Publication of the staff report on the outlook
In Bologna: KaBooks will be in Hall 29, B24
Othen she installed it KaBooks agency in Barcelona, Karolina Jaszecka says, “one of my basic principles was to represent only the books that I would like to have on my personal library, and I hope that everyone who browses my list of bologna rights [PDF] can notice its consistency.
AT Bologna Children’s Book Fair (from March 21 to 24), visitors to the show will find Jaszecka on the collective Polish stand (Hall 29, B24), and she will also be performing in Jacks Thomas’ Bologna Pound More program “Call Your Agent: How to Become a Successful Literary Agenton March 22 (Bologna Tuesday) at 10 a.m. CET.
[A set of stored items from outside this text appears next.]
(** [Ship.thrust] *)
Definition thrust (s : Ship) (on : value) : Ship :=
  if controls_off s then s
  else Build_Ship (pos s) (theta s) (phi s) (rot s) (speed s) (_state s)
         on (_turning s) (_t s) (_bezier s).

(** [Ship.turn] *)
Definition turn (s : Ship) (dir : value) : Ship :=
  if controls_off s then s
  else Build_Ship (pos s) (theta s) (phi s) (rot s) (speed s) (_state s)
         (_trusting s) dir (_t s) (_bezier s).

(** [Ship.fly_in]; [0.6], [1.1] and [0.3] are the floats that Python reads
    from these literals. *)
Definition fly_in (s : Ship) : Ship :=
  let p0 : point5 :=
    (WIDTH * 0x1.3333333333333p-1, HEIGHT / 2, distance * 0x1.199999999999ap+0,
     90, -90)%float in
  let p1 : point5 :=
    (WIDTH * 0x1.3333333333333p-1, HEIGHT / 2, distance * 0x1.3333333333333p-2,
     90, -80)%float in
  let p2 : point5 := (WIDTH / 2, HEIGHT / 2, 0, 90, 0)%float in
  let '(x, y, z, th, ph) := p0 in
  Build_Ship (x, y, z) (PyFloat th) (PyFloat ph) (rot s) (speed s) 2
    (_trusting s) (_turning s) 0 (Quadratic p0 p1 p2 100).

(** [k] calls of [_update_bezier] in a row. *)
Definition frames (k : nat) (s : Ship) : Ship := Nat.iter k _update_bezier s.

End Ship.

Arguments Build_Ship {Bezier value}.
Arguments pos {Bezier value} s.
Arguments theta {Bezier value} s.
Arguments phi {Bezier value} s.
Arguments rot {Bezier value} s.
Arguments speed {Bezier value} s.
Arguments _state {Bezier value} s.
Arguments _trusting {Bezier value} s.
Arguments _turning {Bezier value} s.
Arguments _t {Bezier value} s.
Arguments _bezier {Bezier value} s.
Arguments _update_normal WIDTH HEIGHT {Bezier value} s.
Arguments _update_bezier {Bezier} B tmax {value} s.
Arguments controls_off {Bezier value} s.
Arguments thrust {Bezier value} s on.
Arguments turn {Bezier value} s dir.
Arguments fly_in WIDTH HEIGHT distance {Bezier} Quadratic {value} s.
Arguments frames {Bezier} B tmax {value} k s.

(** ** Vocabulary of the further statements *)

(** The keywords [_parse_model] acts on. *)
Definition is_geometry_keyword (w : string) : bool :=
  String.eqb w "v" || String.eqb w "vn" || String.eqb w "mtllib"
  || String.eqb w "usemtl" || String.eqb w "f".

(** A line [_parse_model] passes over: blank, or with another keyword. *)
Definition geometry_ignored (line : string) : bool :=
  match keyword_of line with
  | Some w => negb (is_geometry_keyword w)
  | None => true
  end.

(** A line [_parsemat] passes over. *)
Definition library_ignored (line : string) : bool :=
  match keyword_of line with
  | Some w => negb (String.eqb w "newmtl" || is_color_keyword w)
  | None => true
  end.




(** The points of the polygons of an entry of [self.polys]. *)
Definition entry_points (entry : matkey * polygons) : list point :=
  concat (entry.2.1.1 ++ entry.2.1.2 ++ entry.2.2).

(** Every point of every polygon refers to a position of the tables. *)
Definition points_in_range (o : ObjModel) : Prop :=
  Forall (fun entry =>
            Forall (fun p : point =>
                      p.1 < length (vertices o) /\ p.2 < length (normals o))
              (entry_points entry))
    (polys o).

(** The names that the [newmtl] records of a library declare. *)
Fixpoint declared (lines : list string) : list string :=
  match lines with
  | [] => []
  | line :: lines' =>
      match PyStr.split line with
      | keyword :: name :: _ =>
          if String.eqb keyword "newmtl" then name :: declared lines'
          else declared lines'
      | _ => declared lines'
      end
  end.

(** The four colours of a material have four components each. *)
Definition material_ok (x : _Material) : Prop :=
  length (ambient x) = 4 /\ length (diffuse x) = 4 /\
  length (specular x) = 4 /\ length (emission x) = 4.

(** The vertex a call passes is an entry of the table of the vertices, the
    normal an entry of the table of the normals. *)
Definition from_tables (o : ObjModel) (c : glcall) : Prop :=
  match c with
  | glVertex3dv v => v ∈ vertices o
  | glNormal3dv v => v ∈ normals o
  | _ => True
  end.

(** A call that, when it sets a material, passes a colour of four
    components. *)
Definition four_components (c : glcall) : Prop :=
  match c with
  | glMaterialfv _ _ x => length x = 4
  | _ => True
  end.

(** The key is [None] or a material with colours of four components. *)
Definition key_ok (k : matkey) : Prop :=
  match k with
  | Some x => material_ok x
  | None => True
  end.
“My tastes are rather closer to Dwie Siostry than to business literature,” she says, referring to the much-loved and decidedly quirky Warsaw publishing house. Dwie Siostry (Two Sisters) created by Jadwiga (Jadzia) Jędryas.
Originally from Poland and now based in Barcelona, Jaszecka’s specialization as a literary agent in the field of international rights lies in the distinctiveness of Polish work for young readers.
And the still-ongoing COVID-19 coronavirus pandemic, says Jaszecka, has made it difficult to spot any concrete trends at this time.
“I think that in the rights business, we have lost the rhythm that we had thanks to the book fairs. We’ll see if we can get it back,” she said.
“There is always a strong demand for non-fiction books on nature, the environment, and original subjects,” she says. “Editors frequently ask about books explaining emotions. And I see a growing interest in comics for younger readers.
“A lot of space for the imagination”
Regarding the character of Polish literature for young readers, “I would say that a very strong point is that these books are really written for children,” she says.
One of KaBooks’ illustrators has become the winner of this year’s Bologna Illustrators’ Exhibition. “This is Marianna Sztyma, whom I am happy and proud to represent.”Karolina Jaszecka, KaBooks
“If there is a didactic message, it is well hidden. You can learn a lot of important things from books of chapters written, for example, by successful authors like Justyna Bednarek, Grzegorz Kasdepke, Tomasz Samojlik, but most of all you enjoy stories and feel a lot of emotions.
“And there’s plenty of room for the imagination.” This is especially true, says Jaszecka, in the illustration.
“Polish illustration is just wonderful,” she says. “It has a long tradition and many illustrators like Gosia Herba, Emilia Dziubak, Nikola Kucharska or Marcin Minor are known internationally. But there are still many more to discover. It’s so nice when I get a request from a foreign publisher: “Karolina, I love these illustrations, can you send me all the books of this illustrator for which you manage the translation rights?
Indeed, one of Jaszecka’s illustrators won this year’s prize Bologna Illustrators Exhibition. “It’s Marianna Sztyma, whom I’m happy and proud to represent,” says Jaszecka. As regular Bologna professionals know, Bologna Director Elena Pasoli is a staunch supporter and promoter of the illustrator’s special place alongside authors of children’s literature, and the fair’s 56th Illustrators’ Exhibition was produced 78 winners from 29 international markets.
In Polish non-fiction, says Jaszecka, “the information is usually very well prepared and documented because Polish readers are very demanding. If they discover an error, they write to the publisher or report it on social networks. I know plenty of cases like that.
“My dream place to live”
“Barcelona has always been the place where I dreamed of living. And since I am a translator and literary scout in Spanish and Catalan literature,” says Jaszecka. “I used to travel a lot between Poland and Spain “while I was still living in Poland.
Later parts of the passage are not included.